-
34c3 intro
-
Herald: The next talk will be about
embedded systems security and Pascal, the
-
speaker, will explain how you can hijack
debug components for embedded security in
-
ARM processors. Pascal is not only an
embedded software security engineer but
-
also a researcher in his spare time.
Please give a very very warm
-
welcoming good morning applause to
Pascal.
-
applause
-
Pascal: OK, thanks for the introduction.
As it was said, I'm an engineer by day in
-
a French company where I work as an
embedded system security engineer. But
-
this talk is mainly about my spare-time
activity which is researcher, hacker or
-
whatever you call it. This is because I
work with a PhD student called Muhammad
-
Abdul Wahab. He's a third year PhD student
in a French lab. So, this talk will be
-
mainly a representation on his work about
embedded systems security and especially
-
debug components available in ARM
processors. Don't worry about the link. At
-
the end, there will be also the link with
all the slides, documentations and
-
everything. So, before the congress, I
didn't know about what kind of background
-
you will need for my talk. So, I
put there some links, I mean some
-
references of some talks where you will
have all the vocabulary needed to
-
understand at least some parts of my talk.
About computer architecture and embedded
-
system security, I hope you had attended
the talk by Alastair about the formal
-
verification of software and also the talk
by Keegan about Trusted Execution
-
Environments (TEEs such as TrustZone).
And, in this talk, I will also talk about
-
FPGA stuff. About FPGAs, there was a talk
on day 2 about FPGA reverse engineering.
-
And, if you don't know about FPGAs, I hope
that you had some time to go to the
-
OpenFPGA assembly because these guys are
doing a great job about FPGA open-source
-
tools.

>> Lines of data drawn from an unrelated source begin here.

(* ===== verification/Span.v ===== *)
(** * Spans (src/memory/span.c)

    A span is one mapping: a page for the [vl_span_t] and then its objects, each a
    header followed by [capacity] bytes.  Its free objects are on a list linked
    through their own first word.  The loops that follow a list of spans get one
    iteration more than there are span structures in memory. *)

From S2P Require Import Prelude SizeClass PageHeap.
From stdpp Require Import options.

Open Scope Z_scope.

(** ** Memory accesses

    A load finds what the last store put there; a store needs the bytes mapped. *)

Definition load_link (user : Z) : M Z := deref (fun m => m_links m !! user).

(** [*(void ** )user = value] also overwrites the bytes it covers. *)
Definition store_link (user value : Z) : M unit := fun m =>
  if decide (mapped m user WORD)
  then Some (tt, set_m_links (<[user := value]> (m_links m))
                   (set_m_bytes (filter (outside user WORD) (m_bytes m)) m))
  else None.

Definition load_span (s : Z) : M vl_span := deref (fun m => m_spans m !! s).
Definition store_span (s : Z) (v : vl_span) : M unit := fun m =>
  if decide (mapped m s SPAN) then Some (tt, set_m_spans (<[s := v]> (m_spans m)) m) else None.
Definition upd_span (s : Z) (f : vl_span -> vl_span) : M unit :=
  span ← load_span s; store_span s (f span).

Definition load_header (h : Z) : M vl_object_header := deref (fun m => m_headers m !! h).
Definition store_header (h : Z) (v : vl_object_header) : M unit := fun m =>
  if decide (mapped m h HEADER) then Some (tt, set_m_headers (<[h := v]> (m_headers m)) m) else None.

Definition vl_object_header_from_user (user : Z) : Z := user - HEADER.
Definition vl_object_user_from_header (header : Z) : Z := header + HEADER.

(** The arrays of the global: an entry not in the map is the zero of [memset]. *)
Definition central_at (c : Z) : M Z := deref (fun m =>
  if decide (0 <= c < VL_SIZE_CLASS_COUNT) then Some (default NULL (central m !! c)) else None).
Definition store_central (c v : Z) : M unit := fun m =>
  if decide (0 <= c < VL_SIZE_CLASS_COUNT)
  then Some (tt, set_central (<[c := v]> (central m)) m) else None.

Definition vl_memory_current_p (me : Z) : Z := if me <? VL_MEMORY_MAX_P then me else 0.
(** The new value of the thread's [vl_memory_p_index]. *)
Definition vl_memory_bind_p (p_index : Z) : Z := if p_index <? VL_MEMORY_MAX_P then p_index else 0.

Section span.
Context `{os_memory}.

Definition span_fuel (m : vl_memory) : nat := S (size (m_spans m)).

Definition vl_span_object_stride (capacity : Z) : Z :=
  vl_memory_align_up (w64 (HEADER + capacity)) VL_MEMORY_ALIGNMENT.

Definition vl_span_insert_central (s : Z) : M unit :=
  span ← load_span s;
  head ← central_at (sp_class_index span);
  _ ← upd_span s (set_sp_central_next head);
  store_central (sp_class_index span) s.

(** One iteration of the loop of [vl_span_create]. *)
Definition span_init_object (s objects capacity owner index : Z) : M unit :=
  span ← load_span s;
  let header := objects + index * sp_object_stride span in
  _ ← store_header header (mk_header VL_OBJECT_MAGIC VL_OBJECT_SMALL VL_OBJECT_FREE 0 capacity
                             owner 0 s NULL 0 NULL);
  let user := vl_object_user_from_header header in
  _ ← store_link user (sp_central_free span);
  upd_span s (set_sp_central_free user).

Fixpoint span_init_objects (n : nat) (s objects capacity owner index : Z) : M unit :=
  match n with
  | O => mret tt
  | S n =>
      _ ← span_init_object s objects capacity owner index;
      span_init_objects n s objects capacity owner (index + 1)
  end.

(** The pages [vl_span_create] asks for, the page of the [vl_span_t] included. *)
Definition span_object_pages (psize stride : Z) : Z :=
  let object_area := 64 * 1024 in
  let object_area := if object_area / 2 <? stride then w64 (stride * 2) else object_area in
  w64 (object_area + psize - 1) / psize.

(** [out] is the value of [*out] on entry; the result carries the one on exit. *)
Definition vl_span_create (me class_index out : Z) : M (vl_status * Z) :=
  if negb (out =? NULL) || (VL_SIZE_CLASS_COUNT <=? class_index)
  then mret (VL_ERROR_INVALID_ARGUMENT, out) else
  let capacity := vl_size_class_capacity class_index in
  let stride := vl_span_object_stride capacity in
  psize ← gets page_size;
  let object_pages := span_object_pages psize stride in
  if (object_pages =? 0) || (object_pages =? SIZE_MAX)
  then mret (VL_ERROR_INVALID_ARGUMENT, out) else
  let pages := w64 (object_pages + 1) in
  r ← vl_page_heap_acquire pages;
  let s := r.1 in
  let mapping_size := r.2 in
  if s =? NULL then mret (VL_ERROR_OUT_OF_MEMORY, out) else
  let owner := vl_memory_current_p me in
  let object_count := w64 (mapping_size - psize) / stride in
  _ ← store_span s (mk_span s mapping_size class_index capacity stride object_count
                      0 0 0 0 owner NULL NULL NULL);
  if object_count =? 0 then
    _ ← vl_page_heap_release s mapping_size;
    mret (VL_ERROR_SYSTEM, out)
  else
    _ ← span_init_objects (Z.to_nat object_count) s (s + psize) capacity owner 0;
    head ← gets all_spans;
    _ ← upd_span s (fun sp => set_sp_all_next head (set_sp_free_count (sp_object_count sp)
                               (set_sp_central_free_count (sp_object_count sp) sp)));
    _ ← modify (set_all_spans s);
    _ ← vl_span_insert_central s;
    mret (VL_OK, s).

Definition vl_span_take_central (s : Z) : M Z :=
  if s =? NULL then mret NULL else
  span ← load_span s;
  if sp_central_free span =? NULL then mret NULL else
  let user := sp_central_free span in
  next ← load_link user;
  _ ← upd_span s (fun sp => set_sp_cached_count (w64 (sp_cached_count sp + 1))
                   (set_sp_central_free_count (w64 (sp_central_free_count sp - 1))
                   (set_sp_central_free next sp)));
  mret user.

Definition vl_span_move_to_central (s user : Z) : M unit :=
  if (s =? NULL) || (user =? NULL) then mret tt else
  span ← load_span s;
  _ ← store_link user (sp_central_free span);
  upd_span s (fun sp =>
    let sp := set_sp_central_free_count (w64 (sp_central_free_count sp + 1))
                (set_sp_central_free user sp) in
    if 0 <? sp_cached_count sp then set_sp_cached_count (w64 (sp_cached_count sp - 1)) sp else sp).

(** [while ( *cursor != NULL && *cursor != target) cursor = &( *cursor)->next;]: the
    loop by which an element is looked up in each of the allocator's three lists of
    structures. *)
Fixpoint find_cursor (load : option Z -> M Z) (fuel : nat) (target : Z) (cursor : option Z)
    : M (option Z) :=
  match fuel with
  | O => ub
  | S fuel =>
      cur ← load cursor;
      if negb (cur =? NULL) && negb (cur =? target)
      then find_cursor load fuel target (Some cur) else mret cursor
  end.

(** [vl_span_t **cursor]: the head of a list ([None]) or the link of a span. *)
Definition load_central_cursor (c : Z) (cursor : option Z) : M Z :=
  match cursor with
  | None => central_at c
  | Some s => span ← load_span s; mret (sp_central_next span)
  end.

Definition store_central_cursor (c : Z) (cursor : option Z) (v : Z) : M unit :=
  match cursor with
  | None => store_central c v
  | Some s => upd_span s (set_sp_central_next v)
  end.

Definition vl_span_remove_from_central (s : Z) : M unit :=
  span ← load_span s;
  let c := sp_class_index span in
  fuel ← gets span_fuel;
  cursor ← find_cursor (load_central_cursor c) fuel s None;
  cur ← load_central_cursor c cursor;
  if cur =? s then store_central_cursor c cursor (sp_central_next span) else mret tt.

Definition load_all_cursor (cursor : option Z) : M Z :=
  match cursor with
  | None => gets all_spans
  | Some s => span ← load_span s; mret (sp_all_next span)
  end.

Definition store_all_cursor (cursor : option Z) (v : Z) : M unit :=
  match cursor with
  | None => modify (set_all_spans v)
  | Some s => upd_span s (set_sp_all_next v)
  end.

Definition vl_span_remove_from_all (s : Z) : M unit :=
  fuel ← gets span_fuel;
  cursor ← find_cursor load_all_cursor fuel s None;
  cur ← load_all_cursor cursor;
  if cur =? s then span ← load_span s; store_all_cursor cursor (sp_all_next span) else mret tt.

Definition vl_span_reclaim_if_empty (s : Z) : M bool :=
  if s =? NULL then mret false else
  span ← load_span s;
  if negb (sp_active_count span =? 0) || negb (sp_cached_count span =? 0) ||
     negb (sp_central_free_count span =? sp_object_count span)
  then mret false else
  let mapping_base := sp_mapping_base span in
  let mapping_size := sp_mapping_size span in
  _ ← vl_span_remove_from_central s;
  _ ← vl_span_remove_from_all s;
  _ ← vl_page_heap_release mapping_base mapping_size;
  mret true.

Record vl_memory_class_stats := mk_class_stats {
  span_count : Z;
  object_count : Z;
  active_objects_in_class : Z;
  free_objects : Z }.

Definition zero_class_stats : vl_memory_class_stats := mk_class_stats 0 0 0 0.

Fixpoint class_stats_from (fuel : nat) (class_index s : Z) (out : vl_memory_class_stats)
    : M vl_memory_class_stats :=
  match fuel with
  | O => ub
  | S fuel =>
      if s =? NULL then mret out else
      span ← load_span s;
      let out :=
        if sp_class_index span =? class_index
        then mk_class_stats (w64 (span_count out + 1)) (w64 (object_count out + sp_object_count span))
               (w64 (active_objects_in_class out + sp_active_count span))
               (w64 (free_objects out + sp_free_count span))
        else out in
      class_stats_from fuel class_index (sp_all_next span) out
  end.

Definition vl_span_class_stats (class_index : Z) : M vl_memory_class_stats :=
  if VL_SIZE_CLASS_COUNT <=? class_index then mret zero_class_stats else
  fuel ← gets span_fuel;
  s ← gets all_spans;
  class_stats_from fuel class_index s zero_class_stats.
End span.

When you see this slide, the first
question is that why I put "TrustZone is
-
not enough"? Just a quick reminder about
what TrustZone is. TrustZone is about
-
separating a system between a non-secure
world in red and a secure world in green.
-
When we want to use the TrustZone
framework, we have lots of hardware
-
components, lots of software components
allowing us to, let's say, run separately
-
a secure OS and a non-secure OS. In our
case, what we wanted to do is to use the
-
debug components (you can see it on the
left side of the picture) to see if we can
-
make some security with it. Furthermore,
we wanted to use something else than
-
TrustZone because if you have attended the
talk about the security in the Nintendo
-
Switch, you can see that the TrustZone
framework can be bypassed under specific
-
cases. Furthermore, this talk is something
quite complimentary because we will do
-
something at a lower level, at the
processor architecture level. I will talk
-
in a later part of my talk about what we
can do between TrustZone and the approach
-
developed in this work. So, basically, the
presentation will be a quick introduction.
-
I will talk about some works aiming to use
debug components to make some security.
-
Then, I will talk about ARMHEx which
is the name of the system we developed to
-
use the debug components in a hardcore
processor. And, finally, some results and
-
a conclusion. In the context of our
project, we are working with System-on-
-
Chips. So, System-on-Chips are a kind of
devices where we have in the green part a
-
processor. So it can be a single core,
dual core or even quad core processor.
-
And another interesting part which is in
yellow in the image is the programmable
-
logic. Which is also called an FPGA
in this case. And
-
in this kind of System-on-
Chip, you have the hardcore processor,
-
the FPGA and some links between those two
units. You can see here, in the red
-
rectangle, one of the two processors. This
picture is an image of a System-on-Chip
-
called Zynq provided by Xilinx which is
also a FPGA provider. In this kind of
-
chip, we usually have 2 Cortex-A9
processors and some FPGA logic to work
-
with. What we want to do with the debug
components is to work about Dynamic
-
Information Flow Tracking. Basically, what
is information flow? Information flow is
-
the transfer of information from an
information container C1 to C2 given a
-
process P. In other words, if we take this
simple code over there: if you have 4
-
variables (for instance, a, b, w and x),
the idea is that if you have some metadata
-
in a, the metadata will be transmitted to
w. In other words, what kind of
-
information will we transmit into the
code? Basically, the information I'm
-
talking in the first block is "OK, this
data is private, this data is public" and
-
we should not mix data which are public
and private together. Basically we can say
-
that the information can be binary
information which is "public or private"
-
but of course we'll be able to have
several levels of information. In the
-
following parts, this information will be
called taint or even tags and to be a bit
-
more simple we will use some colors to
say "OK, my tag is red or green" just to
-
say if it's private or public data. As I
said, if the tag contained in a is red,
-
the data contained in w will be red as
well. Same thing for b and x. If we have a
-
quick example over there, if we look at a
buffer overflow. In the upper part of the
-
slide you have the assembly code and on
the lower part, the green columns will be
-
the color of the tags. On the right side
of these columns you have the status of
-
the different registers. This code is
basically: OK, when my input is red at the
-
beginning, we just use the tainted input
into the index variable. The register 2
-
which contains the idx variable will be
red as well. Then, when we want to access
-
buffer[idx] which is the second line in
the C code at the beginning, the
-
information we have there will be red as
well. And, of course, the result of the
-
operation which is x will be red as well.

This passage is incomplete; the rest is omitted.